But oh, here's a comment from Saara Wintersgill from the North Georgia Skeptic's Society that I guess makes everything OK:
I organized the Skeptics event. We used Krishna while knowing he is still worshipped, but when there were inquiries about it we showed students how the current number of followers is much less than it used to be.(The AHA group at UW-Madison, according to a different comment, explains that in their graveyard they took care to only include Gods that aren't worshiped today... despite including some rather popular Gods among Neopagans. You tried, I guess. I am focusing on the NGSS for this essay.)
These are people who know damn well that some of these Gods are worshiped by thousands of people, and they still declared them "dead." This is extremely disconcerting because it's a rather transparent view of some of the bullshit mainstream Western atheist activism has going for it: Atheists absolutely do experience religious bias and discrimination, but it's mostly in the context of being a member of a minority faith experience. Things like having to deal with constantly seeing Christian symbolism in places it shouldn't be (like courthouses, legislation, pledges) are not unique to atheism. In fact, there are even troubles like this that atheists don't regularly experience, like being told to hide required religious symbols to avoid offending people (Muslim women being told to take off hijab, baptized Sikhs have some paraphernalia their faith requires them to wear that they're often told to remove too), getting denied a day off work to celebrate a religious holiday, and so forth.
Rather than accept that religious hegemony is a huge issue that affects a lot of people, there is instead a tendency for atheists to shit on and mock minority faiths without considering that members of such faiths also experience oppression. The assumption by these atheists is that there is such a thing as "religious privilege" or "theistic privilege," in which all people who have a religion are privileged over people who do not.

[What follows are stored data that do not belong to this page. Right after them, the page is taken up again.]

(** The handshake is decided by the item found on the queue. *)
Lemma await_ready_runs b w t pid items :
  _process b = Some pid ->
  queues w !! _stdout_queue b = Some items ->
  exists r b' w',
    await_ready t (b, w) = (r, (b', w'))
    /\ match handshake_of (head items) with
       | HsReady =>
           r = Ret tt /\ b' = set_started true b
           /\ w' = after_get (_stdout_queue b) t items w
       | HsKilled e =>
           r = Raise e /\ b' = set_started false (set_process None b)
           /\ settles (_stdout_queue b) (after_get (_stdout_queue b) t items w) w'
           /\ EvKill pid ∈ log w'
       | HsEscapes e =>
           r = Raise e /\ b' = b /\ w' = after_get (_stdout_queue b) t items w
       end.
Proof.
  intros Hp Hq. unfold await_ready. rewrite bind_run.
  rewrite (read_line_run _ _ _ items) by done.
  assert (forall A w0 e,
    exists w', (_kill >> raise (A := A) e) (b, w0)
               = (Raise e, (set_started false (set_process None b), w'))
               /\ settles (_stdout_queue b) w0 w' /\ EvKill pid ∈ log w') as Hkill.
  { intros A w0 e. rewrite bind_run.
    destruct (kill_self_kills b w0 pid Hp) as (w' & -> & Hs & Hin).
    mrun. by exists w'. }
  unfold handshake_of, after_get, no_output.
  destruct items as [|[line|] rest]; cbn [head]; mred.
  - destruct (Hkill unit (add_event (EvGet (_stdout_queue b) t) w)
                (LuaBridgeError (Obj (JStr "Bridge subprocess did not produce any output")) None))
      as (w' & -> & Hs & Hin).
    by eexists _, _, _.
  - rewrite bind_run, try_except_run. unfold loads.
    destruct (json_loads line) as [v|]; mred.
    + rewrite ret_run. mred. rewrite bind_run. unfold py_get.
      destruct v as [| | | | | |d]; mrun; try by eexists _, _, _.
      destruct (truthy (dict_get "ready" d)); mred.
      * rewrite set_self_run. by eexists _, _, _.
      * match goal with |- context [(_kill >> @raise ?A ?e) (b, ?w0)] =>
          destruct (Hkill A w0 e) as (w' & -> & Hs & Hin)
        end.
        by eexists _, _, _.
    + rewrite raise_run. mred. cbn [is_JSONDecodeError]. mred.
      match goal with |- context [(_kill >> @raise ?A ?e) (b, ?w0)] =>
        destruct (Hkill A w0 e) as (w' & -> & Hs & Hin)
      end.
      by eexists _, _, _.
  - match goal with |- context [(_kill >> @raise ?A ?e) (b, ?w0)] =>
      destruct (Hkill A w0 e) as (w' & -> & Hs & Hin)
    end.
    by eexists _, _, _.
Qed.
(** A row that lacks a cell the loop reads makes the loop body panic. *)
Lemma collectRow_unshaped (row : list string) (st : State) :
  rowShaped row = false ->
  exists p st', collectRow ParseFloat row st = Panicked p st'.
Proof.
  destruct row as [|category [|action [|cell rest]]]; cbn [rowShaped skipped].
  - intros _. cbn. eauto.
  - rewrite orb_false_r. intros H.
    unfold collectRow, bind, index, ret. cbn [lookup list_lookup]. rewrite H. cbn. eauto.
  - rewrite orb_false_r. intros H.
    unfold collectRow, bind, index, ret. cbn [lookup list_lookup]. rewrite H.
    rewrite buildMetricLabel_eq. cbn.
    destruct (registerMetricVec _ st); cbn; eauto.
  - destruct (strings.Contains category "(not set)"); cbn; discriminate.
Qed.

Lemma rows_unshaped (rows : list (list string)) :
  forallb rowShaped rows = false ->
  forall st, exists p st', forEach rows (collectRow ParseFloat) st = Panicked p st'.
Proof.
  induction rows as [|row rows IH]; [discriminate|].
  cbn [forallb forEach]. intros H st. unfold bind at 1.
  destruct (rowShaped row) eqn:Hrow.
  - destruct (collectRow ParseFloat row st) as [[] st1|p st1]; [|eauto]. apply IH, H.
  - destruct (collectRow_unshaped row st Hrow) as (p & st' & ->). eauto.
Qed.

(** In a well-formed state, with valid categories, the panic is the index
    panic of that row. *)
Lemma collectRow_unshaped_index (row : list string) (st : State) :
  wf config st -> rowShaped row = false ->
  exists st', collectRow ParseFloat row st = Panicked IndexOutOfRange st'.
Proof.
  intros Hwf.
  destruct row as [|category [|action [|cell rest]]]; cbn [rowShaped skipped].
  - intros _. cbn. eauto.
  - rewrite orb_false_r. intros H.
    unfold collectRow, bind, index, ret. cbn [lookup list_lookup]. rewrite H. cbn. eauto.
  - rewrite orb_false_r. intros H.
    unfold collectRow, bind, index, ret. cbn [lookup list_lookup]. rewrite H.
    rewrite buildMetricLabel_eq. cbn.
    destruct (wf_registerMetricVec st _ Hwf (sanitized_derived action))
      as (a & st1 & Hreg & _).
    unfold derivedName in Hreg. rewrite Hreg. cbn. eauto.
  - destruct (strings.Contains category "(not set)"); cbn; discriminate.
Qed.

Lemma rows_unshaped_index (rows : list (list string)) :
  forallb rowShaped rows = false -> forallb rowValid rows = true ->
  forall st, wf config st ->
  exists st', forEach rows (collectRow ParseFloat) st = Panicked IndexOutOfRange st'.
Proof.
  induction rows as [|row rows IH]; [discriminate|].
  cbn [forallb forEach]. intros H [Hrv Hvalid]%andb_true_iff st Hwf. unfold bind at 1.
  destruct (rowShaped row) eqn:Hrow.
  - destruct (collect_rows [row] st Hwf) as (st1 & Hrun & Hwf1 & _).
    { cbn. rewrite Hrow. reflexivity. }
    { cbn. rewrite Hrv. reflexivity. }
    cbn [forEach] in Hrun. unfold bind, ret in Hrun.
    destruct (collectRow ParseFloat row st) as [[] st2|p st2]; [|discriminate].
    injection Hrun as ->. apply IH; assumption.
  - destruct (collectRow_unshaped_index row st Hwf Hrow) as (st' & ->). eauto.
Qed.

(** C10.  The index panic of the interpretation of a result is
    unreachable exactly when the result is well shaped: a well-shaped
    result never ends in it; a result that is not well shaped never lets
    the worker return, and in a well-formed state with valid categories
    the panic it ends in is the index panic. *)
Theorem collectMetric_index_panic (rts : analytics.DataRealtimeService)
    (metric gaDimensions : string) (st : State) (m : analytics.RealtimeData) :
  rts (requestFor config metric gaDimensions) = inl m ->
  (wellShaped (analytics.Rows m) = true ->
     avoids (fun p => p = IndexOutOfRange)
            (collectMetric config ParseFloat rts metric gaDimensions st))
  /\ (wellShaped (analytics.Rows m) = false ->
        exists p st',
          collectMetric config ParseFloat rts metric gaDimensions st = Panicked p st')
  /\ (wellShaped (analytics.Rows m) = false ->
        wf config st -> forallb rowValid (analytics.Rows m) = true ->
        exists st',
          collectMetric config ParseFloat rts metric gaDimensions st
          = Panicked IndexOutOfRange st').
Proof.
  intros Hrts. rewrite collectMetric_unfold, Hrts.
  set (st0 := logRequest _ st).
  split; [|split].
  - intros Hshape. apply avoids_interpret; try discriminate; auto.
  - intros Hshape. unfold interpret.
    destruct (analytics.Rows m) as [|row [|row' rows]] eqn:Hrows.
    + discriminate.
    + cbn [wellShaped] in Hshape. apply Nat.leb_gt in Hshape.
      destruct row; [|cbn in Hshape; lia]. cbn. eauto.
    + change (length (row :: row' :: rows) =? 1)%nat with false. cbv iota.
      apply rows_unshaped. exact Hshape.
  - intros Hshape Hwf Hvalid. unfold interpret.
    destruct (analytics.Rows m) as [|row [|row' rows]] eqn:Hrows.
    + discriminate.
    + cbn [wellShaped] in Hshape. apply Nat.leb_gt in Hshape.
      destruct row; [|cbn in Hshape; lia]. cbn. eauto.
    + change (length (row :: row' :: rows) =? 1)%nat with false. cbv iota.
      apply rows_unshaped_index; auto. apply wf_logRequest, Hwf.
Qed.
(** * Friend-request lifecycle of the social networking app

    A shallow embedding of [social_networking_app/views.py]: the views
    [FriendRequestViewSet.create], [FriendRequestStatus.accept],
    [FriendRequestStatus.reject], [FriendRequestStatus.get_friend_request]
    and [FriendRequestStatus.list_pending_requests], over an explicit
    database state (the three tables the views query through the ORM).

    The views are modelled as they run once the framework has authenticated
    the caller: [request.user] is a row of [CustomUser], and one call is
    served at a time.  The models, the serializers and the throttle class
    named in the settings are not among the sources; what the views need of
    them is a parameter or is modelled from the specification, and says so. *)

From Stdlib Require Import List ZArith String Bool Arith Lia.
Import ListNotations.

Local Open Scope string_scope.
Local Open Scope list_scope.

(** ** Tables *)

(** A row of [CustomUser].  The views read the primary key (model
    equality), and the [email] column. *)
Record CustomUser : Type := mkCustomUser {
  user_pk : nat;
  email : string;
  username : string
}.

(** [to_user == request.user]: Django compares model instances by primary
    key. *)
Definition user_eqb (u v : CustomUser) : bool :=
  Nat.eqb (user_pk u) (user_pk v).

(** A row of [FriendRequest].  Timestamps are microseconds on the clock
    that [datetime.now()] reads. *)
Record FriendRequest : Type := mkFriendRequest {
  pk : nat;
  from_user : CustomUser;
  to_user : CustomUser;
  accepted : bool;
  created_at : Z
}.

(** A row of [Friend]: a directed edge owned by [user]. The views filter
    on [user] ([FriendViewSet.get_queryset]). *)
Record Friend : Type := mkFriend {
  user : CustomUser;
  friend : CustomUser
}.
(** * Stellar stablecoin wizard: step controller, stepper progress and
      ledger error handling.

    A shallow embedding of [src/app/page.tsx] (the [Home] component and its
    navigation handlers), [src/components/Stepper.tsx] (the progress bar),
    [src/components/CreateTrustline.tsx] and [src/components/PathPayment.tsx]
    (the two ledger actions and their error handlers).

    Step ids are JavaScript strings at run time ([goToStep] receives a plain
    [string] and casts it), so they are strings here; the set of completed
    steps is a [gset string]. *)

From Stdlib Require Import ZArith QArith Qround.
From stdpp Require Import base decidable option list gmap strings sets fin_sets pretty.

Local Open Scope Z_scope.
Local Open Scope string_scope.

Set Warnings "-clear-no-such-hyp".

(** ** JavaScript helpers *)

Module Js.

(** Truthiness of a string: only the empty string is falsy. *)
Definition truthy (s : string) : bool := negb (String.eqb s "").

(** [Array.prototype.indexOf]: position of the first occurrence, [-1] when
    absent. *)
Fixpoint indexOf_from (l : list string) (x : string) (i : Z) : Z :=
  match l with
  | [] => -1
  | y :: l' => if decide (y = x) then i else indexOf_from l' x (i + 1)
  end.

Definition indexOf (l : list string) (x : string) : Z := indexOf_from l x 0.

(** [arr[i]]: [None] stands for [undefined] (negative or past the end). *)
Definition get {A} (l : list A) (i : Z) : option A :=
  if decide (0 <= i) then l !! Z.to_nat i else None.

(** [Array.prototype.findIndex]. *)
Fixpoint findIndex_from {A} (p : A → bool) (l : list A) (i : Z) : Z :=
  match l with
  | [] => -1
  | y :: l' => if p y then i else findIndex_from p l' (i + 1)
  end.

Definition findIndex {A} (p : A → bool) (l : list A) : Z := findIndex_from p l 0.

(** [String.prototype.includes]. *)
Fixpoint includes (s needle : string) : bool :=
  String.prefix needle s ||
  match s with
  | EmptyString => false
  | String _ s' => includes s' needle
  end.

End Js.

(** ** [src/app/page.tsx]: the wizard state *)

Abbreviation StepId := string.

Inductive Status := pending | active | done.
(* ===== verification/Prelude.v ===== *)
(** * Verification of the ov6 kernel and userland

    ov6 is a small Unix-like operating system for RISC-V, written in Rust. This library models the kernel's memory management,
    processes, synchronization, file system, devices and network stack, the system call interface, and the I/O library, the allocator
    and the shell of the user programs, and proves what makes them correct. File names below are relative to [src/crates]; [kernel]
    stands for [kernel/ov6_kernel/src] and [user_lib] for [user/ov6_user_lib/src].

    ** How the code is modelled

    A function of the sources is a Rocq function of the same name. Code that changes state is in the monad [M S A] of this file, a
    function from a state to a value and a new state ([Ret]) or to [Panic]; a [Result] is a value of type [result]. [Panic] stands for
    a Rust panic and, where a comment says so, for an access that the unsafe code must not make. [wp m Q s] says that [m] run from
    [s] returns and establishes [Q]; [wlp] says the same for runs that do not panic. Integers are [Z], kept in their width by [wrap]
    and checked operations: the release profile of the build wraps around. Bytes are [Byte.byte], structures are records,
    enumerations are inductive types with the source's constructors, and views of structures in byte buffers are codecs ([Pod.v]).
    Structures whose derive macros come from outside of the repository ([Pod], [thiserror]) are modelled as these document it.

    Concurrency is modelled at the granularity that fits the component. [SpinLock.v] has single memory accesses of several CPUs and
    shows that a lock excludes the others; on that ground [Monitor.v], [Proc.v] and the components above run the code between taking
    and releasing a lock as one step, and interleave these steps in every order. Reachable states are inductive relations, and their
    invariants are proved by induction on the steps.

    ** Parts and files

    - System call interface: [KError.v] (error values and their numbers), [SysTypes.v] (values that cross the boundary),
      [Register.v] (their encoding in registers), [Syscall.v] (dispatch in [kernel/syscall/mod.rs] and the calls in
      [user_lib/os/ov6/syscall/ffi.rs]; the handlers are a parameter), [Pod.v] (views of structures).
    - Memory: [PageAlloc.v] (page frames), [Addr.v] (addresses and ranges), [Pages.v] (counted pages), [Pte.v] and [PteSpec.v]
      (entries), [PageTable.v] (page tables and their iterator), [PtSpec.v] to [PtFixed.v], [PtWalk.v], [PtEntries.v] and [PtDrop.v] (each
      operation against an abstract table), [VmWorld.v] to [VmSystem.v] (all page tables of the system together), [VmUser.v],
      [VmHeap.v] and [VmCopy.v] (address spaces, the heap, copies between kernel and user and between users),
      [VmValidate.v] (validated references, [fetch_path] of [kernel/syscall/file.rs]), [VmClaims.v] and [VmExample.v].
    - Processes: [Proc.v] (table, fork, exit, wait, kill, sleep, wakeup, scheduler), [ProcSpec.v], [ProcLife.v] (the step relation),
      [ProcInv.v], [ProcClaims.v] and [ProcExample.v]. Files are reached through the interface [FileLayer], which [File.v] implements.
    - Disk and file system: [FsTypes.v] and [Mkfs.v] (layout), [Lru.v], [BlockIo.v] and [BlockSpec.v] (block cache), [Log.v],
      [LogStore.v] and [Recovery.v] (write-ahead log), [Store.v] (the interface of transactions, which the log implements),
      [DataBlock.v], [Inode.v], [InodeSpec.v], [Content.v], [Truncate.v], [Itable.v], [Directory.v], [Path.v], [FsOps.v], [FsSpec.v];
      [Virtio.v] ([kernel/fs/virtio_disk.rs] and [virtio.rs]) and [VirtioOk.v] (driver, interrupt handler and device together).
    - Synchronization and allocation: [Slab.v], [Ring.v], [Monitor.v], [SpinLock.v], [SleepLock.v].
    - Files and devices: [Pipe.v], [File.v] (the table of open files; inodes through the interface [InodeLayer]), [Console.v] (input
      from the console), [Uart.v] (serial port and output to the console), [Slots.v] and [E1000.v] (network card), [Packet.v],
      [Net.v] and [NetOk.v] (protocols).
    - User programs: [ShToken.v], [ShParser.v], [ShGrammar.v] and [ShClaims.v] (shell), [BufIo.v] and [BufReader.v] (buffered output
      and input, over the interfaces [Writer] and [Reader]), [Malloc.v] (allocator, over the interface [Break]).

    ** What the theorems show

    - Memory. The steps of [VmSystem.vm_step] are the operations on page tables with all their results, each with an event that says
      whether a copy on write or a clone ran out of memory; mapping and cloning are to addresses where nothing is mapped. As long as
      no copy on write did ([vm_reachable]), a page that user code can write is reached through no other entry, a store changes
      nothing that anyone else loads, fork shares pages, and a write fault gives write access without changing what is loaded; when no
      clone did either, no page is lost. Copies between kernel and user, over shared pages as long as there are free ones, and growing
      and shrinking the heap are round trips. A path that a program passes is fetched as the program sees it, and no slice it can pass
      makes the fetch panic. Page counters equal the number of owners.
    - Processes. The process table is well formed under every interleaving of the processes and CPUs, forks that fail for want of
      memory included: these leave private data behind in a free slot, which the ghost field [g_left] records; a process that sleeps in wait
      has nothing to reap; wait returns what exit left.
    - File system. The block cache refines a map of blocks; a commit installs what was logged when the cache has a
      buffer to spare, and the log keeps within the reservations as long as no operation logs more different blocks than it may;
      reads and writes of a file act on its content and on nothing else; truncation frees exactly the blocks of the file; path
      resolution is the walk over the directories on disk; inode cells and LRU entries live as long as they are held. The disk driver
      performs each request once between call and return, never panics with a device that reports success, and loses no wakeup.
    - Synchronization. Spin locks exclude; pipes are bounded queues; no wakeup of a pipe is lost; the console is a line editor, and
      what is written to it is not interleaved.
    - Open files. Slots, counters and pipes of the file table fit the references that processes hold.
    - Network. No packet makes the kernel panic; what is sent is what arrives; the rings of the card keep packets in order.
    - System calls. What a handler returns for the decoded argument is what the user's call returns.
    - User programs. The parser of the shell decides its grammar, ends on every line and reads back what is printed; output is
      delivered in order and complete; lines are read as they are in the stream; allocated blocks are disjoint and freed memory is
      joined again.

    Some theorems state where the code falls short of what it means to do, with the run that shows it: recovery after a crash
    ([Recovery.crash_after_commit_point]), a full log, copy on write and fork without free pages ([VmExample.v],
    [VmValidate.v], [ProcExample.v]), failed device reads, a full send ring, a checksum that panics, a port table that
    panics, a print that is cut, an echo that is not what was typed.

    ** Bounds and fuel

    Loops that are not structural run on a binary fuel ([while_]); [while_wp] asks for a variant below the fuel, so the theorems
    that use it also show that the loop ends. [FUEL] of [PageTable.v] is 2^40, above the number of pages of an address space;
    [SLICE_FUEL] of [Pipe.v] and [IO_FUEL] of [BufIo.v] are 2^64, above the length of any slice; a chain of descriptors of the
    disk has at most 8 entries and its completion ring at most 8 new ones, below the fuel 256 and 2^17 of [Virtio.v]; [parse_fuel]
    of [ShParser.v] is linear in the line and [ShClaims.parse_terminates] shows that it is enough; [chunk_fuel] of [Pte.v] is the
    number of pages of a range. Constants of the code (numbers of processes, buffers, files, ports, ring sizes) are those of the
    sources; numbers of CPUs, of pages and of blocks are arbitrary unless a theorem says otherwise.

    ** Hypotheses about the outside

    The device of the block cache may fail and does what was asked otherwise. The disk follows the chains it finds in the request
    ring, completes them in any order and reports success ([VirtioOk.v]); on a failure the driver panics by an assertion. The card
    moves through its rings as its manual says ([E1000.v]), and the interrupt controller delivers one interrupt of a device at a
    time. System calls that programs use for output and input take or deliver a prefix ([WriterOk], [ReaderOk]), and the program
    break grows by what was asked ([BreakOk]). Each of these interfaces has a concrete instance in the file that uses it.

    ** Not modelled

    - Assembly and boot: trampoline, trap vectors, context switch, start code, writes to control registers, [satp] and the accessed
      and dirty bits that hardware sets. A context switch is a change of the running process.
    - The interrupt controllers, PCI configuration, and the registers of the serial port beyond its transmit side: the components above
      are proved against the interface of the device. The memory barriers between the disk and its driver: the steps of [VirtioOk.v]
      are turns under the lock of the driver and whole actions of the device.
    - [exec] and ELF loading, the handlers of system calls that only fetch arguments and call modelled operations, and the kernel's
      own address space, a fixed sequence of mappings. The steps of the process table allow any change by them that keeps states,
      parents and CPUs. Pages that the kernel takes for its own use are not steps of the virtual memory system of [VmSystem.v].
    - Waiting for a sleep lock inside of file system operations: [FsOps.v] runs an operation alone, and a lock that is held would
      block it. Weak memory orderings: the accesses of [SpinLock.v] are sequentially consistent.
    - Formatting and printing, the owned string and path types, the once cells, the wrappers of the user library around single
      system calls, the utilities, the interpreter of the shell, the part of the image builder that copies files, and tests. *)

From stdpp Require Export base tactics list gmap.
From Corelib Require Export ssreflect.
From Stdlib Require Export ZArith Lia.
From coqutil Require Export Byte Word.LittleEndianList.
From Stdlib Require Import Strings.Byte.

This graveyard stunt is one among many based on this assumption. These groups are using minority (mostly polytheistic) faiths--and perceived "dead" faiths--as ammo against monotheistic faiths without an ounce of consideration for the amount of ridicule and persecution members of those faiths experience.
Islam is now a pretty popular target, especially among famous shitmongers like Richard Dawkins. Today he tweeted this piece of hilarity:
Bin Laden has won, in airports of the world every day. I had a little jar of honey, now thrown away by rule-bound dundridges. STUPID waste.The hilarious thing about this is that Dawkins is a vocal supporter of racial profiling and singling out Muslims at airports, and yet having a little jar of honey taken away means "Bin Laden has won." Dawkins is in fact a well-known Muslim-basher--one of his favorite targets being hijab-wearing Muslim women--and being a high-profile atheist activist this means a lot of atheist n00bs also become Muslim-bashers because if Dawkins says something it must be cool.
— Richard Dawkins (@RichardDawkins) November 3, 2013
Similarly we have members of the parody faith "Pastafarianism." What started as a reasonable movement against teaching mythology in science class now involves fighting for the right to wear colanders on their heads in legal forms of identification, a clear attempt at mocking the rights of Muslims and Sikhs to wear their necessary head coverings in the same identification. These stunts make light of a serious problem affecting a lot of people, in the process implying a false supremacy of minority faiths in comparison to atheism (again, usually Islam).
Finally, I should mention--because I've certainly heard some non-asshat atheists bring this up--that it's easy to see cases of religious hegemony (again, usually Christian hegemony in the West) and view it as something generically religious when you do not personally have a religion. This is certainly not how it's perceived as a member of a theistic minority faith, knowing that things often labeled "ceremonial deism" are absolutely not either ceremonial or deistic to the people who fight to keep those symbols in place. References to God are not generically religious when you have several Gods, or you only have one but know from context that that God isn't being referred to.
Honestly, these atheist stunts get more and more grating as time goes by, simply because of the lack of inter-religious knowledge required to think they're appropriate. The problem isn't atheism, though, it's self-absorbed single-issue activism, something that unfortunately permeates activist culture as a whole. That's what I really want people to take away from this... atheist activism (and all other activism) needs to have greater world perspective to avoid insensitive displays like this one.